Opinión

Primum vivere

Deinde philosophare. Primero vivir y luego filosofar. Así reza un conocido y pragmático aforismo, de esos que forman parte del acervo cultural latino de referencia. Un sustrato, por otra parte, que debiéramos cuidar más y no dejar caer en el olvido. Si es que queremos, en verdad, que nuestra vida no pierda valor.

Porque lo curioso del aserto en cuestión es que encierra una pequeña trampa.

Vivir no es algo que se pueda hacer de cualquier forma. Así que, eso de que vivir es lo primero, lleva consigo, ineludiblemente, una determinada concepción de la vida.
Y aquí es donde entra en juego el valor de la filosofía. Un valor que algunos se han empeñado en negar, incluso para sacarla de los contenidos que conforman el itinerario académico, luego convertido en currículum. Ese recorrido formativo ineludible para quien forma parte de un país con una tradición clásica fundante.

A la hora de la verdad, tenemos que convenir que esa decisión, la de prescindir a la ligera de tal bagaje, explica las lagunas, por no decir los errores y bochornos, que tal ausencia genera en el saber colectivo compartido. Porque, a propósito de saberes, otro aserto que indica aquello de que el saber no ocupa lugar. Algo que, en puridad, no es cierto. Ya que es el no saber el que no ocupa lugar alguno. Por aclarar conceptos.

Así que el no saber, o la ausencia de saber, genera vacíos que son irrellenables. Salvo por la ignorancia. La misma que manifiestan en abundancia quienes insisten en reclamar la primacía del vivir. No saben lo que se pierden. Pero es que es así, no lo saben. No se lo han enseñado. Porque les ha tocado vivir en una sociedad que ha pretendido avanzar y dotarse de leyes educativas que se han superpuesto por eliminación de lo anterior. Por supuesto, siempre en clave de progreso. Y para lo que esta misma sociedad, cual adolescente rebelde, ha decidido prescindir de todo aquello que nos recuerda quiénes somos, de dónde venimos y a dónde encaminar nuestros pasos. Ya sean individuales o colectivos.

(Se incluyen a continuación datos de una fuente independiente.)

(* ===== verification/ShadowWellFormed.v ===== *)
(** * Well-formed shadow variables

    The invariant of the shadow's static variables: the tables have their declared numbers of entries, the
    arrays in them and beside them their declared sizes, the counters are in the range of their types and
    the next free entry of the table of keys is within it or just behind.  Every call of the shadow's
    interface keeps it, together with the invariant of the MQTT client; and where it holds, what is entered
    in a table goes to the entry meant, or the table is reported full ([tables_usable]). *)

From S2P Require Export ShadowLifecycle WellFormed.

(** ** The invariant *)

Definition ack_ok (a : ToBeReceivedAckRecord_t) : Prop :=
  zlen (clientTokenID a) = MAX_SIZE_CLIENT_ID_WITH_SEQUENCE /\ zlen (ack_thingName a) = MAX_SIZE_OF_THING_NAME.

Definition subscription_ok (r : SubscriptionRecord_t) : Prop :=
  zlen (sr_Topic r) = MAX_SHADOW_TOPIC_LENGTH_BYTES /\ 0 <= sr_count r < 256.

Definition tokens_ok {fp : FloatingPoint} (j : shadow_json) : Prop :=
  zlen (jsonTokenStruct j) = MAX_JSON_TOKEN_EXPECTED.

Record shadow_ok {fp : FloatingPoint} (x : shadow) : Prop := {
  so_acks : zlen (AckWaitList x) = MAX_ACKS_TO_COMEIN_AT_ANY_GIVEN_TIME;
  so_ack : Forall ack_ok (AckWaitList x);
  so_subscriptions : zlen (SubscriptionList x) = MAX_TOPICS_AT_ANY_GIVEN_TIME;
  so_subscription : Forall subscription_ok (SubscriptionList x);
  so_myThingName : zlen (myThingName x) = MAX_SIZE_OF_THING_NAME;
  so_mqttClientID : zlen (mqttClientID x) = MAX_SIZE_OF_UNIQUE_CLIENT_ID_BYTES;
  so_shadowDeltaTopic : zlen (shadowDeltaTopic x) = MAX_SHADOW_TOPIC_LENGTH_BYTES;
  so_shadowRxBuf : zlen (shadowRxBuf x) = SHADOW_MAX_SIZE_OF_RX_BUFFER;
  so_tokenTable : zlen (tokenTable x) = MAX_JSON_TOKEN_EXPECTED;
  so_tokenTableIndex : 0 <= tokenTableIndex x <= MAX_JSON_TOKEN_EXPECTED;
  so_tokens : tokens_ok (json x)
}.

Lemma snprintf_zlen m p n text m' k : snprintf m p n text = Done (m', k) -> zlen m' = zlen m.
Proof.
  unfold snprintf. destruct (n =? 0); [by intros [= <- _]|]. destruct (store _ _ _) eqn:E; [|done|done].
  cbn [obind]. intros [= <- _]. by apply store_zlen in E.
Qed.

Lemma topic_zlen m thing action ackType m' :
  topicNameFromThingAndAction m thing action ackType = Done m' -> zlen m' = zlen m.
Proof.
  unfold topicNameFromThingAndAction. destruct (string_arg thing) as [t| |]; cbn [obind]; [|done|done].
  destruct (snprintf _ _ _ _) as [[m2 k]| |] eqn:E; cbn [obind]; [|done|done]. intros [= <-].
  by apply snprintf_zlen in E.
Qed.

Hace pocos días acudí en la capital aragonesa a un debate sobre creencias hoy. "En qué cree una sociedad descreída" era el título. Y me sorprendió gratamente la participación de un filósofo en dicho foro. Tal vez, porque me pareció todo un signo de lo que esta nuestra sociedad necesita y reclama, aún sin saberlo. Me refiero a la presencia de intelectuales, con un perfil que entronca con nuestras raíces, capaces de cuestionar el statu quo de la posverdad, y que asumen sin rubor, pero de forma crítica, la rica tradición que nos ha hecho ser lo que somos. Para lanzarnos también a la esperanza de sentido a la que nos dispone la búsqueda. Insatisfecha, tal vez, a causa de un vivir vacío que no puede convertirse en la primera razón de nuestra existencia.

No les voy a contar el desarrollo del debate. Tan sólo les diré que el filósofo dejó bien alto el pabellón. Y que he pasado unos días dándole vueltas a este asunto, la importancia de la filosofía en nuestro tiempo. De ahí el título de esta columna, y la trampa que encierra: no se puede vivir en plenitud sin conocer qué es la vida. Afortunadamente, los filósofos nos lo recuerdan.